1. Ubiquitous Mobility Will Become A Reality. With laptops already making up around a third of all PC sales, consumers and businesses alike are enjoying the convenience of mobile computing. As the performance, energy-efficiency and ease-of-use of portable devices continues to improve, people’s computing experience will increasingly be defined by what they are doing, not where they are doing it.

2. Carrying Broadband Internet With You. The coming year will see high-speed internet access move to the next level through mobile technologies such as WiMAX.

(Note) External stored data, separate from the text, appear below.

Lemma GetDevices_log (n : networkManager) (w : World D) :
  match snd (fst (call_ObjectPaths NetworkManagerGetDevices [] (daemon w))) with
  | Some e =>
      events (GetDevices n) w = [ECall NetworkManagerGetDevices [] (Some e)]
      /\ run (GetDevices n) w = (None, Some e)
  | None =>
      exists evs,
        events (GetDevices n) w = ECall NetworkManagerGetDevices [] None :: evs
        /\ stops_at_first_failure EDeviceFactory (device_paths w) evs
             (run (GetDevices n) w)
  end.
Proof.
  unfold run, events, exec, device_paths. rewrite GetDevices_eq. cbn zeta.
  rewrite invoke_eq. cbn [fst snd].
  destruct (snd (fst (call_ObjectPaths _ _ _))) as [e|].
  - cbn [snd trace]. rewrite drop_app_length. split; reflexivity.
  - match goal with
    | |- context [wrap_loop ?ev ?wr ?i ?ps ?out ?w'] =>
        destruct (wrap_loop_stops ev wr ps i out w') as (evs & Htrace & Hstop)
    end.
    exists evs. unfold exec in Htrace. rewrite Htrace. cbn [trace].
    rewrite <- app_assoc, drop_app_length. split; [reflexivity | exact Hstop].
Qed.

Lemma GetActiveConnections_log (n : networkManager) (w : World D) :
  match snd (fst (getSliceObjectProperty
                    NetworkManagerPropertyActiveConnection (daemon w))) with
  | Some e =>
      events (GetActiveConnections n) w
      = [EGetSliceObjectProperty NetworkManagerPropertyActiveConnection
           (Some e)]
      /\ run (GetActiveConnections n) w = (None, Some e)
  | None =>
      exists evs,
        events (GetActiveConnections n) w
        = EGetSliceObjectProperty NetworkManagerPropertyActiveConnection None
          :: evs
        /\ stops_at_first_failure ENewActiveConnection
             (active_connection_paths w) evs (run (GetActiveConnections n) w)
  end.
Proof.
  unfold run, events, exec, active_connection_paths.
  rewrite GetActiveConnections_eq. cbn zeta.
  rewrite invoke_eq. cbn [fst snd].
  destruct (snd (fst (getSliceObjectProperty _ _))) as [e|].
  - cbn [snd trace]. rewrite drop_app_length. split; reflexivity.
  - match goal with
    | |- context [wrap_loop ?ev ?wr ?i ?ps ?out ?w'] =>
        destruct (wrap_loop_stops ev wr ps i out w') as (evs & Htrace & Hstop)
    end.
    exists evs. unfold exec in Htrace. rewrite Htrace. cbn [trace].
    rewrite <- app_assoc, drop_app_length. split; [reflexivity | exact Hstop].
Qed.

End Enumeration_log.

(** X2: what an enumeration does, step by step.  If the call (or the
    property read) fails, the method returns that error with the nil list
    and wraps nothing.  Otherwise it wraps the paths of the reply in order
    and stops at the first wrap that fails: the paths behind it are never
    wrapped, and the error returned is the error of that wrap. *)
Theorem enumeration_stops_at_first_failure
    {D : Type} `{!Env D} (n : networkManager) (w : World D) :
  match snd (fst (call_ObjectPaths NetworkManagerGetDevices [] (daemon w))) with
  | Some e =>
      events (GetDevices n) w = [ECall NetworkManagerGetDevices [] (Some e)]
      /\ run (GetDevices n) w = (None, Some e)
  | None =>
      exists evs,
        events (GetDevices n) w = ECall NetworkManagerGetDevices [] None :: evs
        /\ stops_at_first_failure EDeviceFactory (device_paths w) evs
             (run (GetDevices n) w)
  end
  /\ match snd (fst (getSliceObjectProperty
                       NetworkManagerPropertyActiveConnection (daemon w))) with
     | Some e =>
         events (GetActiveConnections n) w
         = [EGetSliceObjectProperty NetworkManagerPropertyActiveConnection
              (Some e)]
         /\ run (GetActiveConnections n) w = (None, Some e)
     | None =>
         exists evs,
           events (GetActiveConnections n) w
           = EGetSliceObjectProperty NetworkManagerPropertyActiveConnection
               None :: evs
           /\ stops_at_first_failure ENewActiveConnection
                (active_connection_paths w) evs
                (run (GetActiveConnections n) w)
     end.
Proof. split; [apply GetDevices_log | apply GetActiveConnections_log]. Qed.

(** A run of X2: the second of three device paths is malformed; the third is
    never wrapped. *)
Example enumeration_stops_run :
  events (GetDevices Double.nm0) Scene2.second_bad
  = [ECall NetworkManagerGetDevices [] None;
     EDeviceFactory Scene.device_0 None;
     EDeviceFactory Scene.malformed (Some DecodeError)]
  /\ run (GetDevices Double.nm0) Scene2.second_bad = (None, Some DecodeError).
Proof. vm_compute. split; reflexivity. Qed.

(** X1: an empty enumeration.  When the call succeeds and stores no path,
    [GetDevices] returns the empty list, not the nil one, with a nil error,
    and wraps nothing; likewise [GetActiveConnections] when the property
    read gives no path. *)
Theorem enumeration_of_nothing
    {D : Type} `{!Env D} (n : networkManager) (w : World D) :
  (fst (call_ObjectPaths NetworkManagerGetDevices [] (daemon w)) = ([], None) ->
   run (GetDevices n) w = (Some [], None)
   /\ events (GetDevices n) w = [ECall NetworkManagerGetDevices [] None])
  /\ (fst (getSliceObjectProperty
             NetworkManagerPropertyActiveConnection (daemon w)) = ([], None) ->
      run (GetActiveConnections n) w = (Some [], None)
      /\ events (GetActiveConnections n) w
         = [EGetSliceObjectProperty NetworkManagerPropertyActiveConnection
              None]).
Proof.
  split; intros Hcall.
  - unfold run, events, exec. rewrite GetDevices_eq. cbn zeta.
    rewrite invoke_eq, Hcall. cbn [fst snd length replicate wrap_loop].
    split; [reflexivity|]. cbn. apply drop_app_length.
  - unfold run, events, exec. rewrite GetActiveConnections_eq. cbn zeta.
    rewrite invoke_eq, Hcall. cbn [fst snd length replicate wrap_loop].
    split; [reflexivity|]. cbn. apply drop_app_length.
Qed.

Lemma enumeration_of_nothing_witness :
  run (GetDevices Double.nm0) Scene2.idle = (Some [], None)
  /\ run (GetActiveConnections Double.nm0) Scene2.idle = (Some [], None).
Proof.
  destruct (enumeration_of_nothing Double.nm0 Scene2.idle) as [Hdev Hac].
  split.
  - apply Hdev. reflexivity.
  - apply Hac. reflexivity.
Defined.

(** X3: the enumerations keep the order of the reply.  If the call succeeds
    and every path of the reply wraps, from whatever state, into the handle
    [g path], the method returns the handles of the paths in the order of
    the reply, one per path, with a nil error. *)
Theorem enumeration_keeps_order
    {D : Type} `{!Env D} (n : networkManager) (w : World D)
    (g : ObjectPath -> option Device)
    (g' : ObjectPath -> option ActiveConnection) :
  (snd (fst (call_ObjectPaths NetworkManagerGetDevices [] (daemon w))) = None ->
   (forall p d, p ∈ device_paths w -> fst (DeviceFactory p d) = (g p, None)) ->
   run (GetDevices n) w = (Some (g <$> device_paths w), None))
  /\ (snd (fst (getSliceObjectProperty
                  NetworkManagerPropertyActiveConnection (daemon w))) = None ->
      (forall p d, p ∈ active_connection_paths w ->
         fst (NewActiveConnection p d) = (g' p, None)) ->
      run (GetActiveConnections n) w
      = (Some (g' <$> active_connection_paths w), None)).
Proof.
  split; intros Hcall Hwrap.
  - unfold run, device_paths in *. rewrite GetDevices_eq. cbn zeta.
    rewrite invoke_eq. cbn [fst snd]. rewrite Hcall.
    pose proof (wrap_loop_succeeds EDeviceFactory DeviceFactory
                  (fun _ => True) g
                  (fst (fst (call_ObjectPaths NetworkManagerGetDevices []
                               (daemon w))))) as Hloop.
    unfold run in Hloop. rewrite Hloop.
    + rewrite Nat.add_0_l, take_0, drop_ge by (rewrite length_replicate; lia).
      rewrite app_nil_r. reflexivity.
    + intros p d Hin _. split; [apply Hwrap, Hin | exact I].
    + exact I.
    + rewrite length_replicate. lia.
  - unfold run, active_connection_paths in *.
    rewrite GetActiveConnections_eq. cbn zeta.
    rewrite invoke_eq. cbn [fst snd]. rewrite Hcall.
    pose proof (wrap_loop_succeeds ENewActiveConnection NewActiveConnection
                  (fun _ => True) g'
                  (fst (fst (getSliceObjectProperty
                               NetworkManagerPropertyActiveConnection
                               (daemon w))))) as Hloop.
    unfold run in Hloop. rewrite Hloop.
    + rewrite Nat.add_0_l, take_0, drop_ge by (rewrite length_replicate; lia).
      rewrite app_nil_r. reflexivity.
    + intros p d Hin _. split; [apply Hwrap, Hin | exact I].
    + exact I.
    + rewrite length_replicate. lia.
Qed.

Lemma enumeration_keeps_order_witness :
  active_connection_paths Scene2.second_bad = [Scene.active_1; Scene.active_2]
  /\ run (GetActiveConnections Double.nm0) Scene2.second_bad
     = (Some ((fun p => Some (mkActiveConnection p
                                Double.ActiveConnectionInterface))
              <$> active_connection_paths Scene2.second_bad), None).
Proof.
  split; [reflexivity|].
  apply (proj2 (enumeration_keeps_order Double.nm0 Scene2.second_bad
                  (fun _ => None)
                  (fun p => Some (mkActiveConnection p
                                    Double.ActiveConnectionInterface)))).
  - reflexivity.
  - intros p d Hin.
    rewrite double_NewActiveConnection_valid; [reflexivity|].
    change (p ∈ [Scene.active_1; Scene.active_2]) in Hin.
    apply elem_of_cons in Hin as [-> | Hin]; [vm_compute; reflexivity|].
    apply list_elem_of_singleton in Hin as ->. vm_compute. reflexivity.
Defined.

(* ===================================================================== *)
(** ** More on add-and-activate *)
(* ===================================================================== *)

Section AddAndActivate_log.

3. Technology: From Communication to Collaboration. Email, mobile phones and the internet were all about faster and easier communication. And they have had an amazing impact on our lives today. But we’re heading into a new realm as technology now allows us to enjoy a realistic experience through advanced multimedia communication. The results are more immediacy and spontaneity in our communication – making for a much better relationship-building tool – whether you are using video- or web-conferencing, for private or business use.

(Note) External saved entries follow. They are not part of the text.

Lemma dict_del_set (k : pystr) (v : pyval) (s : dict) :
  dict_del k (dict_set k v s) = dict_del k s.
Proof.
  unfold dict_del, dict_set; destruct (dict_mem k s).
  - induction s as [|[k' w] s IH]; simpl; [reflexivity|].
    destruct (pystr_eqb k k') eqn:E; simpl; rewrite E; simpl; now rewrite IH.
  - rewrite filter_app; simpl; rewrite pystr_eqb_refl; simpl.
    apply app_nil_r.
Qed.

Lemma dict_set_In (k : pystr) (v : pyval) (s : dict) (kv : pystr * pyval) :
  In kv (dict_set k v s) -> kv = (k, v) \/ In kv s.
Proof.
  unfold dict_set; destruct (dict_mem k s).
  - rewrite in_map_iff; intros [[k' w] [Heq Hin]]; simpl in Heq.
    destruct (pystr_eqb k k') eqn:E; subst kv; [|now right].
    apply pystr_eqb_eq in E; subst; now left.
  - rewrite in_app_iff; simpl; intuition.
Qed.

Lemma check_low_items_keys (t : pyval) (s : dict) (l : list pystr) :
  check_low_items t s = Ok l -> forall k, In k l -> In k (map fst s).
Proof.
  intros H k Hin; rewrite (check_low_items_filter t s l H) in Hin.
  apply in_map_iff in Hin as [kv [Hk Hin]]; apply filter_In in Hin as [Hin _].
  rewrite <- Hk; now apply in_map.
Qed.

(** C3: when the stored quantity [q] of [item] minus [qty] is [<= 0],
    [remove_item(item, qty)] deletes the entry: [get_qty(item)] is 0 and
    no [check_low_items(t)] lists [item]. *)
Theorem remove_item_deletes (k : pystr) (q qty d : pyval) (s : dict) :
  dict_get k s = Some q ->
  py_sub q qty = Ok d ->
  py_le d (PInt 0) = Ok true ->
  exists s',
    remove_item (PStr k) qty s = (Ok tt, s', []) /\
    s' = dict_del k s /\
    dict_get k s' = None /\
    get_qty (PStr k) s' = Ok (PInt 0) /\
    (forall t l, check_low_items t s' = Ok l -> ~ In k l).
Proof.
  intros Hget Hsub Hle; exists (dict_del k s).
  rewrite remove_item_eq, Hget, Hsub, Hle, dict_del_set.
  repeat split.
  - apply dict_get_del_same.
  - rewrite get_qty_str; unfold prior_quantity.
    now rewrite dict_get_del_same.
  - intros t l Hl Hin; apply (check_low_items_keys t _ l Hl) in Hin.
    now apply dict_del_keys in Hin.
Qed.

4. PC power inspires new usage models. Gaming, music and video downloads and streaming, imaging and all multimedia-related applications have become increasingly popular over the last few years.

Interesting predictions, although nothing really earth-shattering. What it does show is that there remains an emphasis on wireless and mobile computing. If technology develops on the scale that Intel predicts though, I think it will continue to push schools to either change or become more obsolete. Either way, the nature of learning will continue to change in that it will become  more:

  • augmented/enhanced/facilitated by digital tools;

  • participatory (with all sorts of implications for social studies education in such realms as civics education, global participation, activism, etc.);

  • equal, meaning that “underdeveloped” nations will begin to catch up because they are skipping the desktop/wired stage altogether in favor of wireless mobile devices, esp. cell phones. That this is already having an impact can be seen for example in Kenya, Venezuela, and the Philippines.

Hence the importance of new media literacy skills as I blogged about here.